I've been thinking a lot about amadou these past few days.

Now, on the basis that most people have never even heard of the stuff, I suspect I'm in a pretty small minority in this train of thought, so perhaps I should explain.

Amadou is the thin layer of dense flesh found just beneath the skin of the Fomes fomentarius bracket fungus. It is a remarkable and rather precious material, particularly valued by anglers who use it for drying their flies. For the avoidance of doubt, we are talking about their fishing flies here.

Helpfully, Fomes fomentarius, also known as horse hoof fungus, really does grow on trees. However, finding one is just the start of the process. The next part involves cutting out the amadou layer and then simmering it in stale urine for three days. Just to inject an element of fun, it also has to be removed from the liquid and beaten flat with a blunt instrument from time to time.

Fascinating stuff, but by far the most intriguing part of it all is the question of how this discovery came to light. After all, there is something rather counter-intuitive about creating a drying agent by immersing it in warm pee for half a week. Come to think of it, there is something pretty weird about doing anything with warm pee other than throwing it over the nearest fence.

Now you're probably wondering what on earth this has to do with rugby (beyond the fact that a bucket of steaming widdle might serve as a decent metaphor for some of Scotland's recent performances). Well the connection is found in the idea of the happy accident.

For just as the individual who first came up with the recipe for amadou probably did so when trying to do something else - though I shudder to think what - some of the most positive outcomes in rugby have really been lucky breaks as well.

Those of us who can recall Scotland's Five Nations Championship-winning side of 1999 would probably say that the performances the national team delivered that season were the best and most exciting of the past 20 years. The team was fast, slick and devastatingly effective, never more so than on that mesmerising Paris afternoon when they stuck five tries past France in the space of 20 minutes. Heroes all, but the core of the side was found in that marvellous midfield axis of Gregor Townsend at fly-half, John Leslie at inside-centre, and Alan Tait at outside-centre.
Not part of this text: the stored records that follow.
(** Witness of C4: two classes over three variants give six evaluators. *)
Lemma C4_evaluator_matrix_witness :
  Dict.wf models3 ∧
  ∃ matrix,
    build_evaluators [SHAP; LIME] models3 tt tt world0
    = (Return matrix, with_next_id 12 world0) ∧
    Dict.keys matrix = ["SHAP"; "LIME"] ∧
    matrix_size matrix = 6.
Proof.
  assert (Hwf : Dict.wf models3).
  { unfold Dict.wf. vm_compute. apply (bool_decide_unpack _). vm_compute.
    exact I. }
  assert (Hnodup : NoDup [SHAP; LIME]).
  { apply (bool_decide_unpack _). vm_compute. exact I. }
  split; [exact Hwf|].
  destruct (C4_evaluator_matrix (Score:=Z) (Rng:=nat) [SHAP; LIME] models3
              tt tt world0 Hwf)
    as (matrix & Hrun & _ & _ & Hkeys & _ & _ & _ & _ & _ & _ & Hsix).
  exists matrix. split_and!.
  - exact Hrun.
  - exact (Hkeys Hnodup).
  - apply Hsix; [exact Hnodup|reflexivity|reflexivity].
Defined.

(** Witness of C5: the metric raises at the fourth score, LIME's second;
    the run ends with that error, SHAP's chart is on disk and LIME's is
    not. *)
Lemma C5_scoring_error_aborts_witness :
  failing_metric lime_pruned tt 1 tt (w_rng lime_started)
  = (inl (CollaboratorError "scoring failed"), 4) ∧
  failing_run [SHAP; LIME] world0
  = (Raise (CollaboratorError "scoring failed"), with_rng 4 lime_started) ∧
  w_fs (with_rng 4 lime_started) = w_fs shap_done ∧
  is_Some (w_fs shap_done
           !! "results/figs/SHAP_topk_BertForSequenceClassification.png") ∧
  w_fs shap_done
    !! "results/figs/LIME_topk_BertForSequenceClassification.png" = None.
Proof.
  assert (Hraise : failing_metric lime_pruned tt 1 tt (w_rng lime_started)
                   = (inl (CollaboratorError "scoring failed"), 4))
    by (vm_compute; reflexivity).
  destruct (C5_scoring_error_aborts class_name str_of_score from_pretrained
              failing_metric "./ckpts" tt [SHAP; LIME] tt tt tt
              world0 models2 bert discovered
              [("SHAP", shap_row)] "LIME" [("base", lime_base)] "pruned"
              lime_pruned [] [] built shap_done [("base", 2%Z)] lime_started
              (CollaboratorError "scoring failed") 4)
    as (_ & _ & Hrun & Hfs & _).
  - vm_compute; reflexivity.
  - vm_compute; reflexivity.
  - vm_compute; reflexivity.
  - vm_compute; reflexivity.
  - exact Hraise.
  - split_and!; [exact Hraise|exact Hrun|exact Hfs| |].
    + vm_compute. eexists. reflexivity.
    + vm_compute. reflexivity.
Defined.

(** Witness of C7: [empty/] has no entries. *)
Lemma C7_empty_variant_skipped_witness :
  listdir (w_fs world0) "./ckpts/empty" = inr [] ∧
  discover "./ckpts" world0
  = for_each ["base"; "README"; "pruned"]
      (load_variant class_name from_pretrained "./ckpts")
      (Dict.empty, None) world0 ∧
  ∀ models arch w',
    discover "./ckpts" world0 = (Return (models, arch), w') →
    Dict.get models "empty" = None.
Proof.
  assert (Hempty : listdir (w_fs world0) (path_join "./ckpts" "empty")
                   = inr []) by (vm_compute; reflexivity).
  destruct (C7_empty_variant_skipped class_name from_pretrained "./ckpts"
              world0 ["base"; "README"; "empty"; "pruned"] "empty")
    as (Hrun & Homitted & _).
  - vm_compute; reflexivity.
  - apply (bool_decide_unpack _). vm_compute. exact I.
  - exact Hempty.
  - split_and!; [exact Hempty|exact Hrun|exact Homitted].
Defined.

(** Witness of C8: the label is the class of the model of [base], the
    first variant that is loaded. *)
Lemma C8_architecture_label_witness :
  (∀ m, class_name m ≠ "") ∧
  ∃ calls,
    w_load_calls (discover "./ckpts" world0).2 = w_load_calls world0 ++ calls ∧
    match calls with
    | [] => bert = None ∧ models2 = Dict.empty
    | c :: _ =>
        ∃ m, from_pretrained (w_fs world0) c = inr m ∧
             bert = Some (class_name m)
    end.
Proof.
  assert (Hname : ∀ m, class_name m ≠ "") by (intros []; discriminate).
  split; [exact Hname|].
  apply (C8_architecture_label class_name from_pretrained "./ckpts" world0
           models2 bert (discover "./ckpts" world0).2 Hname).
  vm_compute; reflexivity.
Defined.

(** Witness of C9: [world0] and [other_world] agree on the state of the
    random generator and on the paths of their files, and on nothing
    else. *)
Lemma C9_aggregation_deterministic_witness :
  w_rng world0 = w_rng other_world ∧
  w_fs world0 ≠ w_fs other_world ∧
  same_paths (w_fs world0) (w_fs other_world) ∧
  (collect_infidelities str_of_score metric "LIME"
     [("base", lime_base); ("pruned", lime_pruned)] tt tt world0).1
  = (collect_infidelities str_of_score metric "LIME"
       [("base", lime_base); ("pruned", lime_pruned)] tt tt other_world).1 ∧
  (collect_infidelities str_of_score metric "LIME"
     [("base", lime_base); ("pruned", lime_pruned)] tt tt
     (announce "LIME"
        (for_each [("SHAP", shap_row)]
           (evaluate_explainer str_of_score metric bert tt tt) tt
           world0).2)).1
  = (collect_infidelities str_of_score metric "LIME"
       [("base", lime_base); ("pruned", lime_pruned)] tt tt
       (announce "LIME"
          (for_each [("SHAP", shap_row)]
             (evaluate_explainer str_of_score metric bert tt tt) tt
             other_world).2)).1 ∧
  (evaluate_all str_of_score metric matrix2 bert tt tt world0).1
  = (evaluate_all str_of_score metric matrix2 bert tt tt other_world).1.
Proof.
  assert (Hrng : w_rng world0 = w_rng other_world)
    by (vm_compute; reflexivity).
  assert (Hsame : same_paths (w_fs world0) (w_fs other_world)).
  { intros p. change (w_fs world0) with ckpts.
    change (w_fs other_world) with (touch <$> ckpts).
    unfold path_exists, isdir. rewrite lookup_fmap.
    destruct (ckpts !! p) as [[t []]|]; done. }
  destruct (C9_aggregation_deterministic str_of_score metric matrix2 bert
              tt tt world0 other_world Hrng)
    as (Hcollect & Hreached & Hall).
  destruct (Hall Hsame) as [Hruns _].
  split_and!; [exact Hrng| |exact Hsame|apply Hcollect| |exact Hruns].
  - intros Hfs.
    apply (f_equal (λ fs : filesystem, fs !! "results/figs")) in Hfs.
    vm_compute in Hfs. discriminate.
  - apply (Hreached [("SHAP", shap_row)] "LIME"
             [("base", lime_base); ("pruned", lime_pruned)] []).
    + reflexivity.
    + vm_compute; reflexivity.
    + vm_compute; reflexivity.
Defined.



(** C6. On the scenario, charted for SHAP and then LIME, the chart
    written for LIME is titled for LIME and labels two variants, but
    holds four bars: SHAP's two bars, left in the current figure, and
    LIME's two. *)
Theorem C6_second_chart_keeps_first_bars :
  (run [SHAP; LIME] world0).1 = Return tt ∧
  (collect_infidelities str_of_score metric "LIME"
     [("base", lime_base); ("pruned", lime_pruned)] tt tt
     (with_rng 2 world0)).1
  = Return [("base", 52%Z); ("pruned", 73%Z)] ∧
  w_fs (run [SHAP; LIME] world0).2
    !! "results/figs/LIME_topk_BertForSequenceClassification.png"
  = Some (Inode 100
            (Image
               {| fig_bars := [(0, 10%Z); (1, 31%Z); (0, 52%Z); (1, 73%Z)];
                  fig_xticks := Some ([0; 1], ["base"; "pruned"]);
                  fig_xlabel := "Model";
                  fig_ylabel := "Infidelity";
                  fig_title :=
                    "Infidelity of LIME Explanations for Differently Pruned Versions of BertForSequenceClassification" |}
               300)).
Proof. split_and!; vm_compute; reflexivity. Qed.

(** ** Further scenarios *)

(** A variant whose two newest entries have the same modification
    time. *)
Definition tied : filesystem :=
  list_to_map [
    ("./r", Inode 1 (Directory ["notes.txt"; "v"; "none"]));
    ("./r/notes.txt", Inode 1 Regular);
    ("./r/v", Inode 1 (Directory ["a"; "b"; "c"]));
    ("./r/v/a", Inode 5 Regular);
    ("./r/v/b", Inode 9 Regular);
    ("./r/v/c", Inode 9 Regular);
    ("./r/none", Inode 1 (Directory []))].

(** A loader that cannot read the checkpoint of [pruned]. *)
Definition broken_loader (fs : filesystem) (ckpt : string) : exn + model :=
  if decide (ckpt = "./ckpts/pruned/ckpt")
  then inl (CollaboratorError "corrupt checkpoint")
  else from_pretrained fs ckpt.
(** C5.  From INITIAL with nothing stored, an utterance whose
    extraction yields neither slot takes the bot to NEEDS_CLARIFICATION
    with both slots recorded as missing; a following utterance whose
    extraction yields only the format leaves it in NEEDS_CLARIFICATION
    with the patient id alone recorded as missing.  In every session, a
    clarification turn that ends in NEEDS_CLARIFICATION records a list
    of missing slots that is included in the one recorded before. *)
Theorem clarification_narrows_missing env msg1 msg2 m q1 q2 :
  state (bot m) = INITIAL ->
  (forall f, empty_slot (stored (context (bot m)) f)) ->
  is_export_request msg1 = false ->
  extraction env msg1 (heard msg1 m) = Ok (VDict q1) ->
  (forall f, empty_slot (reported q1 f)) ->
  let m1 := snd (process_message env msg1 m) in
  is_export_request msg2 = false ->
  extraction env msg2 (heard msg2 m1) = Ok (VDict q2) ->
  empty_slot (reported q2 PatientId) ->
  resolved (reported q2 Format) ->
  let m2 := snd (process_message env msg2 m1) in
  (state (bot m1) = NEEDS_CLARIFICATION /\
   context (bot m1) !! "missing_info" = Some (missing_value ["patient_id"; "format"]) /\
   fst (process_message env msg1 m)
   = Ok (_create_clarification_message ["patient_id"; "format"])) /\
  (state (bot m2) = NEEDS_CLARIFICATION /\
   context (bot m2) !! "missing_info" = Some (missing_value ["patient_id"]) /\
   context (bot m2) !! "partial_format" = Some (reported q2 Format) /\
   fst (process_message env msg2 m1) = Ok (_create_clarification_message ["patient_id"])) /\
  (forall env0 ids0 full0 m0 msg0,
      session env0 ids0 full0 m0 ->
      state (bot m0) = NEEDS_CLARIFICATION ->
      state (bot (snd (process_message env0 msg0 m0))) = NEEDS_CLARIFICATION ->
      exists old new,
        context (bot m0) !! "missing_info" = Some (missing_value old) /\
        context (bot (snd (process_message env0 msg0 m0))) !! "missing_info"
        = Some (missing_value new) /\
        forall s, In s new -> In s old).
Proof.
  intros Hst Hempty Hexp1 Hext1 Hq1 m1 Hexp2 Hext2 Hq2id Hq2fmt m2.
  destruct (heard_fields msg1 m) as (Hs & Hc & Hi & Ht).
  assert (Hm : forall f, merged q1 (context (bot m)) f = Ok (stored (context (bot m)) f)).
  { intros f. unfold merged. rewrite (Hq1 f). reflexivity. }
  assert (Hh1 : handle env (state (bot m)) msg1 (heard msg1 m)
                = (Ok (_create_clarification_message ["patient_id"; "format"]),
                   mkMachine
                     (at_state NEEDS_CLARIFICATION
                        (set_context
                           (<["missing_info" := missing_value ["patient_id"; "format"]]>
                              (context (bot m)))
                           (bot (heard msg1 m))))
                     (trace (heard msg1 m)
                      ++ [EvEnter HInitial; EvLLM (extract_request (bot (heard msg1 m)) msg1)]))).
  { rewrite Hst. cbn [handle].
    rewrite (initial_asks env msg1 (heard msg1 m) q1
               (stored (context (bot m)) PatientId) (stored (context (bot m)) Format)
               false false); rewrite ?Hc; auto; try apply Hempty.
    unfold after_merge, remember. rewrite (Hempty PatientId), (Hempty Format). reflexivity. }
  apply process_message_via in Hh1.
  assert (Hs1 : state (bot m1) = NEEDS_CLARIFICATION /\
                context (bot m1)
                = <["missing_info" := missing_value ["patient_id"; "format"]]>
                    (context (bot m))).
  { subst m1. rewrite Hh1. cbn [snd bot].
    match goal with |- context [update_history_bot "bot" ?r ?b] =>
      destruct (replied_fields r b) as [-> ->] end.
    split; reflexivity. }
  destruct Hs1 as [Hs1 Hc1].
  split.
  { split; [exact Hs1 |]. split; [rewrite Hc1; apply lookup_insert_eq |].
    rewrite Hh1. reflexivity. }
  destruct (heard_fields msg2 m1) as (Hs' & Hc' & Hi' & Ht').
  assert (Hst1 : forall f, stored (context (bot m1)) f = stored (context (bot m)) f).
  { intros [|]; unfold stored; rewrite Hc1; cbn [partial_key];
      rewrite lookup_insert_ne by discriminate; reflexivity. }
  assert (Hh2 : handle env (state (bot m1)) msg2 (heard msg2 m1)
                = (Ok (_create_clarification_message ["patient_id"]),
                   mkMachine
                     (set_context
                        (<["missing_info" := missing_value ["patient_id"]]>
                           (<["partial_format" := reported q2 Format]> (context (bot m1))))
                        (bot (heard msg2 m1)))
                     (trace (heard msg2 m1)
                      ++ [EvEnter HClarification;
                          EvLLM (extract_request (bot (heard msg2 m1)) msg2)]))).
  { rewrite Hs1. cbn [handle].
    assert (A1 : context (bot (heard msg2 m1)) !! "missing_info"
                 = Some (missing_value ["patient_id"; "format"]))
      by (rewrite Hc', Hc1; apply lookup_insert_eq).
    assert (A2 : merged q2 (context (bot (heard msg2 m1))) PatientId
                 = Ok (stored (context (bot m1)) PatientId))
      by (unfold merged; rewrite Hq2id, Hc'; reflexivity).
    assert (A3 : Py.truth (stored (context (bot m1)) PatientId) = Ok false)
      by (rewrite Hst1; apply Hempty).
    assert (A4 : merged q2 (context (bot (heard msg2 m1))) Format = Ok (reported q2 Format))
      by (unfold merged; rewrite Hq2fmt; reflexivity).
    rewrite (clarification_asks env msg2 (heard msg2 m1) q2 _ _ _ false true
               Hexp2 Hext2 A1 A2 A3 A4 Hq2fmt); [| vm_compute; discriminate].
    change (missing_slots (in_list "patient_id" ["patient_id"; "format"] && negb false)
              (in_list "format" ["patient_id"; "format"] && negb true))
      with ["patient_id"].
    unfold after_merge, remember. rewrite A3, Hq2fmt, Hc'. reflexivity. }
  apply process_message_via in Hh2.
  split.
  { subst m2. rewrite Hh2. cbn [fst snd bot].
    match goal with |- context [update_history_bot "bot" ?r ?b] =>
      destruct (replied_fields r b) as [-> ->] end.
    cbn [set_context state context]. rewrite Hs', Hs1.
    split; [reflexivity |]. split; [apply lookup_insert_eq |].
    split; [| reflexivity].
    rewrite lookup_insert_ne by discriminate. apply lookup_insert_eq. }
  intros env0 ids0 full0 m0 msg0 Hsess Hst0 Hend.
  destruct (session_clarifying env0 ids0 full0 m0 Hsess Hst0) as (old & Hmi & Hinv).
  destruct (process_message_state env0 msg0 m0) as [Hps Hpc].
  destruct (heard_fields msg0 m0) as (Hs0 & Hc0 & _ & _).
  pose proof (clarification_post_holds env0 msg0 (heard msg0 m0) old) as Hp.
  rewrite Hc0 in Hp. specialize (Hp Hmi Hinv).
  rewrite Hps, Hst0 in Hend. cbn [handle] in Hend.
  rewrite Hpc, Hst0. cbn [handle].
  destruct Hp as [(_ & new & Hn1 & Hn2 & _) | [Hx | Hx]]; [eauto | congruence | congruence].
Qed.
A fantastic blend of complementary talents? Well, yes, but it wasn't actually meant to happen that way. In fact, of the three, only Leslie played in the position in which he was first chosen at the start of the campaign.

For the opening match, against Wales, Townsend was picked at 13, and Tait was one of the replacements. The triumphant trio only came together when Duncan Hodge, the original starting fly-half, suffered a serious leg injury in that game. Tait came on at centre and Townsend moved to the playmaking position; the rest, as they say, is history.

It must be a devilish inconvenience to those who have made a pseudo-science of preparation and selection that there are plenty of other examples of successful sides that clicked into place despite, rather than because of, their coaches' intentions. I think, for example of the so-called 'Baby Blacks', the New Zealand side that took shape in 1986 when many regular All Blacks were serving suspensions for taking part in a rebel tour to South Africa.

Young and inexperienced, nobody gave them a prayer when they were sent out against France in Auckland that year. There were 11 debutants in their ranks, yet they scored a stunning 18-9 victory. Twelve months on, many of those players formed the core of the All Blacks side that won the inaugural Rugby World Cup in Auckland.

Sixteen years later, at the 2003 World Cup in Australia, the Wales coach Steve Hansen picked what was effectively his second-string side to take on New Zealand in their pool game, holding his star players back for an apparently more critical clash with England a few days later. Yet the fringe Wales players played out of their skins and pushed the New Zealanders all the way to the wire. The All Blacks pulled away in the last few minutes to win 53-37, but Hansen had the grace to admit he had been astonished by the performance of his team.

It happens at the individual level, too, when a player is pressed into service in an unfamiliar role and then turns in a dominant performance. A performance along the lines of the one Greig Tonks delivered last December when he was moved from full-back to fly-half for Edinburgh against Gloucester at Kingsholm. The first-choice No.10 Harry Leonard had suffered a thigh strain on the morning of the game, so Tonks was moved nearer the scrum and Jack Cuthbert was shifted from wing to full-back. Despite the lateness of the changes, both men played superbly.

Edinburgh won that game 16-10; it was their best result of the season, and Tonks and Cuthbert had made immense contributions. Quite by accident, coach Alan Solomons had stumbled upon a winning formula.

That backdrop made it all the harder to understand what Solomons was up to when he picked his side to face Ulster in Belfast last Friday and named Tonks at full-back and Cuthbert on the wing. He had the spine of a good side available and he chose not to use it. The coach tried to explain that Tonks had been injured for a long time and had to be reintegrated into the side in a less demanding position, but it sounded like the elevation of a pet theory above the blindingly obvious reality.

And, of course, it backfired, as another lame Edinburgh display resulted in them losing 30-0. They lacked shape and direction, the very qualities Tonks had added when he was moved to the playmaking role 10 months ago. That might have been a stroke of luck back then, but only a fool ignores good fortune when it comes along.